DAVENPORT — Attorney Michael Walker was not negligent while he represented the city of Clinton in a 2010 False Claims Act case, a Des Moines lawyer who is president of the Iowa Bar Association testified Tuesday.
Guy Cook told members of the jury hearing the city’s legal malpractice suit against Walker and his law firm Hopkins and Huebner that the defendants made the right moves in the underlying False Claims Act suit, including the move to settle for $4.5 million.
The city retained Walker and his firm in 2009 after a lawsuit from former Clinton firefighter and whistleblower Timothy Schultheis was unsealed. Schultheis alleged the city had submitted false claims to Medicare and Medicaid in order to receive higher reimbursement rates for ambulance runs.
That case was settled in 2010 for $4.5 million to be paid without interest over the course of 10 years. The city filed suit against Walker in his firm in 2012, claiming he failed to properly analyze the case and his negligence led to the city settling.
Among the assertions that have been made in the legal malpractice case is one that Walker should not have accepted the False Claims Act case because he, by his own admission, had never heard of the False Claims Act before he was retained by the city.
Cook testified Walker and his firm were qualified and had the requisite skills to handle the Schultheis case. He would have recommended Walker hire an expert and get acquainted with the statute, but would not have advised against Walker taking the case, Cook said.
In regard to Walker’s decision not to file a motion to dismiss under either of two federal rules, Cook said such motions are strategically used and he felt Walker used his discretion not to file the motions for strategic reasons.
Further, Cook said, U.S. District Court for the Southern District of Iowa Senior Judge Charles Wolle, who the Schultheis case was assigned to, was “not a person prone to grant motions to dismiss.”
“The motion would have been futile and a waste of client’s resources,” Cook said.
Walker also acted reasonably and had ample information to represent the city, Cook said. Although Cook testified he would not have handled the Schultheis case exactly as Walker did, not taking Schultheis’ deposition is a move Walker made that Cook said he also might have made if handling the case.
Cook did not review the transcripts from closed meetings where Walker spoke to the Clinton City Council, but said reviewing those transcripts wasn’t needed to form his opinion.
“(It’s) important to me that he kept the client informed. It’s not important to me what he told them,” Cook said.
The move to pursue mediation in the Schultheis case also was reasonable and appropriate in order to avoid the risks of a trial, Cook said, calling the type of case the city faced dangerous due to the amount of damages the city could have incurred. Cook also testified the terms of the settlement, specifically the no-interest and decade for the city to pay, were “remarkable” and “favorable to the city.”
Cook would testify in his cross-examination that he had not reviewed the actual settlement when forming his opinion that Walker followed the standard of care, but had been “made aware” of the terms.

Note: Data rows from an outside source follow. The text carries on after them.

Definition thpool_destroy (thpool_p : ptr) (sched : list (bool * Z)) : M unit :=
  (* No need to destory if it's NULL *)
  if thpool_p is None then ret tt
  else
    tp ← load_thpool thpool_p;
    let threads_total := num_threads_alive tp in
    (* End each thread 's infinite loop *)
    upd_thpool thpool_p (with_threads_keepalive 0);;
    (* Give one second to kill idle threads *)
    sched ← destroy_grace thpool_p true sched;
    (* Poll remaining threads *)
    destroy_poll thpool_p sched;;
    (* Job queue cleanup *)
    on_jobqueue thpool_p (fun q => q' ← jobqueue_destroy q; ret (tt, q'));;
    (* Deallocs *)
    destroy_threads (Z.to_nat threads_total) thpool_p threads_total 0;;
    tp ← load_thpool thpool_p;
    (if thcount_lock_inzed tp
     then call (pthread_mutex_destroy thcount_lock) else ret tt);;
    (if threads_all_idle_inzed tp
     then call (pthread_cond_destroy threads_all_idle) else ret tt);;
    free (threads tp);;
    free thpool_p.

(** * What the properties speak of *)

(** The value of the signal at [l]. *)
Definition value_at (l : loc) (w : world) : option Z :=
  match heap w !! l with
  | Some (Obsem b) => Some (v b)
  | _ => None
  end.

(** [n] completions posted one after the other on the same signal. *)
Fixpoint posts (n : nat) (bsem_p : ptr) : M unit :=
  match n with
  | O => ret tt
  | S n' => dec_bsem_post bsem_p;; posts n' bsem_p
  end.

(** How many times the condition of the signal at [l] was signalled. *)
Definition is_signal (l : loc) (e : event) : bool :=
  match e with
  | pthread_cond_signal (bsem_cond l') => bool_decide (l' = l)
  | _ => false
  end.

Definition signals (l : loc) (tr : list event) : nat :=
  length (List.filter (is_signal l) tr).


(** ** The queue as a sequence of jobs *)

(** [linked h p js]: following [prev] from [p] in the heap [h] goes through
    the job structures at [js], front first, and ends on [NULL]. *)
Fixpoint linked (h : gmap loc obj) (p : ptr) (js : list loc) : bool :=
  match js with
  | [] => bool_decide (p = None)
  | j :: js' =>
      bool_decide (p = Some j) &&
      match h !! j with
      | Some (Ojob jb) => linked h (prev jb) js'
      | _ => false
      end
  end.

Walker’s attorney Bob Waterman’s 20-minute direct examination Tuesday afternoon was followed by a more than two-hour and counting cross examination from the city’s attorney, Mike Hannafan.
Hannafan spent an hour questioning Cook about an order this month from U.S. District Judge Linda Reade that found Cook, an attorney from Kansas City, Mo., and others had violated a federal rule that bars attorneys and anyone acting on their behalf from contacting jurors without court permission.
According to the Associated Press, Cook’s firm spoke with three jurors a month after they convicted Sholom Rubashkin, former manager of an Iowa kosher salughterhouse of financial fraud. Cook was the lead defense attorney in that 2009 case.
Hannafan brought up the hearing held Sept. 23 in Cedar Rapids where Cook explained he thought Reade had approved the contact with jurors because she had lifted an admonition that barred jurors from speaking to others about the case. Reade called this explanation “disingenuous” and “bordering on the ridiculous.”
Hannafan and Cook got into an exchange regarding Cook’s answers to questions about the ruling, prompting Judge Nancy Tabor to interject.
“Can we just ask some questions, please?” Tabor said.
She had to direct both Hannafan and Cook to stop their back and forth about court procedures later in the testimony and subsequently asked Hannafan to “get to a question” as well.
Hannafan anticipated he would ask another 30 minutes to an hour of questions as Cook returned to the stand this morning. He is the defense’s final witness.